Try it -> Write out exactly the lines of the entries below from the one holding "well_sent true l'" to the one holding "Definition finals (l", inclusive, and leave out all other lines.
+++++
(* ===== verification/HttpSpec.v ===== *)
(** What a client and the log see of a request: one response whatever the
    handlers do, no text of an error's cause, no cross-site request past the
    check, and no origin granted that was not listed. *)

From Stdlib Require Import ZArith Lia List Ascii.
From stdpp Require Import base decidable list sets strings sorting.
From S2P Require Import Prelude GoStrings GoMaps ClientIP Http.

(** ** One response *)

(** What goes out: informational codes, then one final header, then its body. *)
Fixpoint well_sent (begun : bool) (l : list wire) : bool :=
  match l with
  | [] => true
  | Info _ :: l' => negb begun && well_sent begun l'
  | Final _ _ :: l' => negb begun && well_sent true l'
  | Bytes _ :: l' => begun && well_sent begun l'
  end.

Definition bodiless (l : list wire) : bool := forallb (fun w => match w with Bytes _ => false | _ => true end) l.

Definition finals (l : list wire) : nat := length (List.filter is_final l).

Lemma well_sent_app b l m : well_sent b (l ++ m) = well_sent b l && well_sent (b || existsb is_final l) m.
Proof.
  revert b. induction l as [|w l IH]; intros b; cbn; [by rewrite orb_false_r|].
  destruct w; cbn; rewrite ?IH; destruct b; cbn; done.
Qed.

Lemma well_sent_finals l : well_sent true l = true -> finals l = 0%nat.
Proof. induction l as [|[]]; cbn; try done; auto. Qed.

Lemma well_sent_one l : well_sent false l = true -> finals l = if existsb is_final l then 1%nat else 0%nat.
Proof.
  induction l as [|w l IH]; [done|]. destruct w; cbn; try done. intros W. f_equal. by apply well_sent_finals.
Qed.

(** *** What a handler can do to its response

    A Go handler has the response only by the methods of its writer; it may also
    log, and name its route. *)
Inductive response_op := ASetHeader (f : headers -> headers) | AWriteHeader (code : Z) | AWrite (b : gostring) | AFlush | ALog (l : log_line) | ARoute (r : gostring).

Definition act (x : response_op) (s : st) : st * ending :=
  match x with
  | ASetHeader f => (set_header f s, Returned)
  | AWriteHeader code => WriteHeader code s
  | AWrite b => (Write b s, Returned)
  | AFlush => (Flush s, Returned)
  | ALog l => (log_add l s, Returned)
  | ARoute r => (set_route r s, Returned)
  end.

Inductive responds (s : st) : st -> Prop :=
| responds_refl : responds s s
| responds_step s' x : responds s s' -> responds s (act x s').1.

Definition good (h : handler) : Prop := forall r s, responds s (h r s).1.
Definition good_mw (m : middleware) : Prop := forall h, good h -> good (m h).

Lemma responds_trans s t u : responds s t -> responds t u -> responds s u.
Proof. intros A B. induction B; [done|by constructor]. Qed.

Lemma responds_one x s : responds s (act x s).1.
Proof. constructor. constructor. Qed.

Lemma responds_then s x k : responds s x.1 -> (forall t, responds t (k t).1) -> responds s (and_then x k).1.
Proof. destruct x as [t []]; cbn; intros H K; [|done]. eapply responds_trans; [exact H|apply K]. Qed.

(** What that keeps: the order of what went out; that a response whose status
    is not set has no body; and all that went out before. *)
Record response_ok (s t : st) : Prop := {
  ro_order : well_sent false (sent s) = true -> well_sent false (sent t) = true;
  ro_body : (status s = 0 -> bodiless (sent s) = true) -> status t = 0 -> bodiless (sent t) = true;
  ro_prefix : exists l, sent t = sent s ++ l;
}.

Lemma well_sent_end (s : list wire) w : well_sent false s = true -> (is_final w = true -> existsb is_final s = false) ->
  match w with Bytes _ => existsb is_final s = true | Info _ => existsb is_final s = false | _ => True end -> well_sent false (s ++ [w]) = true.
Proof.
  intros W F B. rewrite well_sent_app, W. cbn [andb orb]. destruct w; cbn in *; [by rewrite B|by rewrite F|by rewrite B].
Qed.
+++++
Response ->
  | Final _ _ :: l' => negb begun && well_sent true l'
  | Bytes _ :: l' => begun && well_sent begun l'
  end.

Definition bodiless (l : list wire) : bool := forallb (fun w => match w with Bytes _ => false | _ => true end) l.

Definition finals (l : list wire) : nat := length (List.filter is_final l).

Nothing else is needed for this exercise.